__LISTED RECORDS__.
|---|
(** C7, amended.  On a flat grid, the same value at every cell, with a
    threshold that is the square of a tangent, as that of 19 degrees is,
    and triggers that are all projected into the grid, the final mask is
    entirely False, each trigger's own cell included; this holds in the
    arithmetic of every band type in which a value minus itself is 0. *)
Theorem C7_flat_grid F dem tr thresh k triggers :
  lawful (g_dtype dem) ->
  square_like thresh ->
  (forall r c, (r < g_height dem)%nat -> (c < g_width dem)%nat ->
               g_band dem r c = k) ->
  (forall t, t ∈ triggers -> is_Some (g_index dem (project tr t))) ->
  g_process_triggers F dem tr thresh triggers
  = full (g_height dem) (g_width dem) false
  /\ (forall t r c,
        t ∈ triggers -> (r < g_height dem)%nat -> (c < g_width dem)%nat ->
        cell (g_trigger_mask F dem tr thresh t) r c = Some false).
Proof.
  intros HD Ht Hflat Hin.
  assert (forall t r c,
             t ∈ triggers -> (r < g_height dem)%nat -> (c < g_width dem)%nat ->
             g_reaches F dem tr thresh t r c = false) as Hno.
  { intros t r c Hmem Hr Hc. unfold g_reaches.
    destruct (Hin t Hmem) as [[r0 c0] Hp].
    destruct (g_index_in_grid _ _ _ _ Hp) as [Hr0 Hc0].
    rewrite (g_sample_in_grid _ _ _ _ Hp), (Hflat r0 c0 Hr0 Hc0),
      <- (Hflat r c Hr Hc).
    by apply g_test_level. }
  split.
  - rewrite g_process_triggers_mk, full_mk.
    apply mk_raster_ext; intros r c Hr Hc.
    destruct (existsb _ triggers) eqn:Hex; [|done].
    apply existsb_elem_of in Hex as (t & Hmem & Hb).
    by rewrite Hno in Hb.
  - intros t r c Hmem Hr Hc. rewrite cell_g_trigger_mask by done.
    f_equal. by apply Hno.
Qed.
Implicit Types (st : rstate) (orgID : Z) (ctx : ctxT) (scope action : string).

(** What the mutator returns and what it does to the world depend on the
    cache, the registered resolvers and the world only. *)
Lemma mutator_depends_on st1 st2 orgID ctx scope :
  cache (resolvers st1) = cache (resolvers st2) →
  attributeResolvers (resolvers st1) = attributeResolvers (resolvers st2) →
  world st1 = world st2 →
  (rmutator orgID ctx scope st1).1 = (rmutator orgID ctx scope st2).1
  ∧ world (rmutator orgID ctx scope st1).2 = world (rmutator orgID ctx scope st2).2
  ∧ cache (resolvers (rmutator orgID ctx scope st1).2)
    = cache (resolvers (rmutator orgID ctx scope st2).2).
Proof.
  intros Hcache Hattr Hworld.
  assert (cached now st1 orgID scope = cached now st2 orgID scope) as Hc.
  { unfold cached. by rewrite Hcache, Hworld. }
  destruct (cached now st2 orgID scope) as [scopes|] eqn:Hc2.
  - by rewrite (mutator_hit _ _ _ st1 _ _ _ _ Hc), (mutator_hit _ _ _ st2 _ _ _ _ Hc2).
  - rewrite (mutator_miss _ _ _ st1 _ _ _ Hc), (mutator_miss _ _ _ st2 _ _ _ Hc2).
    rewrite Hattr, Hworld.
    destruct (attributeResolvers (resolvers st2) !! ScopePrefix scope)
      as [resolver|]; [|done].
    destruct (Resolve resolver ctx orgID scope (world st2)) as [[scopes [err|]] w];
      simpl; [done|]. by rewrite Hcache.
Qed.

(** [SetActionResolver] replaces whatever action resolver was installed and
    touches nothing else: installing [r0] and then [r] gives the state that
    installing [r] alone gives, no debug line is written, and the resolvers
    of scopes, the cache and the world are kept.  The action expansion then
    follows [r]: with [r] nil it gives back the action alone, otherwise
    the actions of [r] followed by the action. *)
Theorem SetActionResolver_replaces st (r0 r : option (@ActionResolver Permission World))
    ctx action :
  let st' := (SetActionResolver r st).2 in
  (SetActionResolver r0;; SetActionResolver r) st = (tt, st')
  ∧ attributeResolvers (resolvers st') = attributeResolvers (resolvers st)
  ∧ cache (resolvers st') = cache (resolvers st)
  ∧ world st' = world st
  ∧ trace st' = trace st
  ∧ (GetActionSetResolver ctx action st').1
    = match r with
      | None => [action]
      | Some resolver => (ResolveAction resolver action (world st)).1 ++ [action]
      end.
Proof.
  intros st'. repeat (split; [done|]).
  destruct r as [resolver|].
  - rewrite (GetActionSetResolver_some st' ctx action resolver) by done.
    subst st'; simpl. by destruct (ResolveAction resolver action (world st)).
  - by rewrite GetActionSetResolver_none.
Qed.

(** Scope resolution does not look at the action resolver: installing or
    removing one changes neither what the mutator returns, nor what it does
    to the world, nor what it writes to the cache. *)
Theorem SetActionResolver_keeps_scope_resolution st
    (r : option (@ActionResolver Permission World)) orgID ctx scope :
  let st' := (SetActionResolver r st).2 in
  (rmutator orgID ctx scope st').1 = (rmutator orgID ctx scope st).1
  ∧ world (rmutator orgID ctx scope st').2 = world (rmutator orgID ctx scope st).2
  ∧ cache (resolvers (rmutator orgID ctx scope st').2)
    = cache (resolvers (rmutator orgID ctx scope st).2).
Proof. intros st'. by apply mutator_depends_on. Qed.

(** Registrations under two different prefixes do not interfere: made in
    either order they leave the same registry, in which each prefix has the
    resolver registered for it; the cache and the world are not touched. *)
Theorem AddScopeAttributeResolver_commutes st (p1 p2 : string)
    (r1 r2 : @ScopeAttributeResolver ctxT World) :
  p1 ≠ p2 →
  let st12 := ((AddScopeAttributeResolver p1 r1;; AddScopeAttributeResolver p2 r2) st).2 in
  let st21 := ((AddScopeAttributeResolver p2 r2;; AddScopeAttributeResolver p1 r1) st).2 in
  resolvers st12 = resolvers st21
  ∧ attributeResolvers (resolvers st12) !! p1 = Some r1
  ∧ attributeResolvers (resolvers st12) !! p2 = Some r2
  ∧ cache (resolvers st12) = cache (resolvers st)
  ∧ world st12 = world st.
Proof.
  intros Hne st12 st21. subst st12 st21. simpl.
  split; [by rewrite insert_insert_ne by done|].
  split; [by rewrite lookup_insert_ne, lookup_insert_eq by done|].
  split; [apply lookup_insert_eq|done].
Qed.
(** ** The [users] table: lookups *)

Lemma find_user_name name rows r :
  find_user name rows = Some r → User.username r = name.
Proof.
  unfold find_user. intros Hfind.
  apply List.find_some in Hfind as [_ Heq].
  by apply String.eqb_eq.
Qed.

Lemma find_user_app_fresh name rows row :
  find_user name rows = None →
  User.username row = name →
  find_user name (rows ++ [row]) = Some row.
Proof.
  unfold find_user. intros Hnone Hname.
  induction rows as [|r rows IH]; simpl in *.
  - by rewrite Hname, String.eqb_refl.
  - destruct (String.eqb (User.username r) name); [done | by apply IH].
Qed.

Lemma find_user_app_taken name rows row r :
  find_user name rows = Some r →
  find_user name (rows ++ [row]) = Some r.
Proof.
  unfold find_user.
  induction rows as [|r0 rows IH]; simpl; [done |].
  destruct (String.eqb (User.username r0) name); [done | apply IH].
Qed.

(** ** [register_user], case by case *)

Lemma hash_password_spec w pw :
  hash_password pw w =
    let salt := (bcrypt_gensalt (urandom w)).1 in
    let w' := set_urandom (bcrypt_gensalt (urandom w)).2 w in
    match bcrypt_hashpw (encode_utf8 pw) salt with
    | Some hashed =>
        (Ok hashed, w', [BcryptGensalt; BcryptHashpw (encode_utf8 pw) salt])
    | None =>
        (Raise ValueError, w',
         [BcryptGensalt; BcryptHashpw (encode_utf8 pw) salt])
    end.
Proof.
  unfold hash_password, bind, gensalt, hashpw. cbn [fst snd].
  by destruct (bcrypt_hashpw _ _).
Qed.

Lemma register_user_fresh w name pw hashed :
  find_user name (users w) = None →
  bcrypt_hashpw (encode_utf8 pw) (bcrypt_gensalt (urandom w)).1 =
    Some hashed →
  register_user name pw pw true w =
    (Ok tt, registered_world w name hashed,
     [DbQuery name; BcryptGensalt;
      BcryptHashpw (encode_utf8 pw) (bcrypt_gensalt (urandom w)).1;
      DbCommit (registered_row w name hashed);
      StSuccess "Registration successful! Please log in."]).
Proof.
  intros Hnone Hhash. unfold register_user. rewrite String.eqb_refl. simpl.
  unfold bind, query_first. rewrite Hnone, hash_password_spec.
  cbv zeta. rewrite Hhash.
  unfold add_commit. simpl. by rewrite Hnone.
Qed.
|---|
__THE TASK__. Transcribe, exactly and without additions, the lines of the records above, beginning with the line that contains "(r : option" and ending with the line that contains "Proof. intros st'.", both included.

__EXERCISE RESPONSE__.
    (r : option (@ActionResolver Permission World)) orgID ctx scope :
  let st' := (SetActionResolver r st).2 in
  (rmutator orgID ctx scope st').1 = (rmutator orgID ctx scope st).1
  ∧ world (rmutator orgID ctx scope st').2 = world (rmutator orgID ctx scope st).2
  ∧ cache (resolvers (rmutator orgID ctx scope st').2)
    = cache (resolvers (rmutator orgID ctx scope st).2).
Proof. intros st'. by apply mutator_depends_on. Qed.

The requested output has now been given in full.